Fonte: Minima Cardiniana
di Franco Cardini – 7 luglio 2019
Vladimir Putin è, al giorno d’oggi, senza dubbio lo statista più interessante nel panorama mondiale. Direte che, messi come siamo, ci vuole poco. Può darsi: ma Putin è interessante lo stesso. Il suo è senza dubbio un governo autoritario e, se formalmente rispetta le norme di un sistema democratico rappresentativo all’occidentale, qualche dubbio sulla correttezza dei suoi uffici e della sua polizia è ragionevole. Siamo tuttavia in una situazione incomparabilmente migliore della maggior parte dei governi e/o regimi dell’Asia, dell’Africa e dell’America latina e forse anche di qualcuno europeo: governi e/o regimi che sovente sono ben accetti a Trump e alla NATO, e allora vengono promossi d’ufficio al rango di esemplari democrazie. Qualcuno invece si ostina a definire Putin un “dittatore”, uno alla stregua di un Maduro (che, intendiamoci, è a sua volta discutibile si possa definir come “dittatore”, ed è comunque sempre preferibile al suo antagonista, il traditore Guaidó al quale si può augurare solo la forca).
Putin è oggi a capo di un grande paese, la Federazione Russa, cui spetta anche la presidenza della Confederazione degli Stati Indipendenti; ed è insieme con i presidenti cinese e indiano il leader della “Convenzione di Shanghai”, uno dei “motori” dell’economia e della collaborazione asiatica dei giorni nostri che sta espandendo la sua influenza anche in Asia e in Europa. Egli partecipa allo One Belt One Road Program inaugurato dalla Cina nel 2013, che sta rivoluzionando il sistema dei trasporti e degli scambi tra Hong Kong e Amsterdam-Londra e al quale l’Italia stessa si è mostrata timidamente interessata, pur accettando al riguardo l’immediato ricatto statunitense (Salvini, il Prode Protettore dei Nostri Sacri Confini – è lui ad usare questo linguaggio –, si è affrettato a denunziare il “pericolo” di quel programma “per la nostra sicurezza”, fedele alle istruzioni che gli pervengono da Washington e dalla NATO).

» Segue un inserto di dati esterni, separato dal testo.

(** ** The runner: the news loop *)

(** X21: the news loop downloads nothing for items that have both a headline
    and a summary, or no URL: on a list of such items it only rewrites each
    item's [published] and leaves the world as it was. *)
Theorem settled_items_untouched (E : Env) (ds : list dict) (w : World) :
  Forall (fun d => needs_page d = false) ds ->
  backfill_items E (PDict <$> ds) w = ((set_published E <$> ds, Ok ()), w).
Proof.
  induction 1 as [|d rest Hd _ IH]; [done|].
  rewrite fmap_cons. cbn [backfill_items].
  assert (Hitem : backfill_item E (PDict d) w = ((set_published E d, Ok ()), w)).
  { unfold backfill_item. unfold needs_page in Hd.
    destruct (negb (truthy (aget d "headline")) || negb (truthy (aget d "summary")));
      [|done].
    simpl in Hd. by rewrite Hd. }
  rewrite Hitem, IH. done.
Qed.

Lemma settled_items_untouched_witness :
  Forall (fun d => needs_page d = false)
    [Demo.filled "http://1"; [("headline", PStr "T")]]
  /\ backfill_items Demo.env
       (PDict <$> [Demo.filled "http://1"; [("headline", PStr "T")]]) Demo.world0
     = ((set_published Demo.env
           <$> [Demo.filled "http://1"; [("headline", PStr "T")]], Ok ()),
        Demo.world0).
Proof.
  assert (H : Forall (fun d => needs_page d = false)
                [Demo.filled "http://1"; [("headline", PStr "T")]])
    by (repeat constructor).
  split; [exact H|].
  exact (settled_items_untouched Demo.env _ Demo.world0 H).
Defined.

Qualche giorno fa Putin è stato in Italia. Un evento di obiettiva grande importanza, che i nostri politici e i nostri manipolatori di notizie hanno avuto cura di minimizzare quanto più hanno potuto. Molta parte dei nostri media ha bensì sottolineato la “cordialità” ch’egli ha dimostrato e con la quale è stato accolto, per quanto il nostro paese abbia la vergogna di aver aderito, oltretutto contro il suo interesse economico, alle sanzioni comminate alla Russia per volontà statunitense per il fatto che la Russia non ha accettato il ricatto ucraino e non vede con simpatia le testate nucleari della NATO puntate da Kiev contro di lei. Ancora una volta, noi reggiamo impudicamente il sacco ad aggressori e a ricattatori, complice il silenzio dei nostri media. I quali salvo pochissime eccezioni, adottando una tecnica che come abbiamo or ora osservato nella più generosa delle ipotesi si può definire “minimalista”, hanno presentato la politica estera del presidente Putin come quella di un piccolo avventuriero furbastro che, in funzione “antieuropea” e “antioccidentale”, si atteggerebbe a protettore di populisti e sovranisti cercando di scardinare le alleanze atlantiche ed europeistiche. Ed è grasso che cola se qualcuno ha ammesso che con la Russia facevamo ottimi affari che l’embargo voluto da Trump ci ha costretti a perdere; e se il solito Salvini ha invitato i suoi alleati internazionali a non isolarlo troppo per non “buttarlo” (orrore!) “in bocca alla Cina”.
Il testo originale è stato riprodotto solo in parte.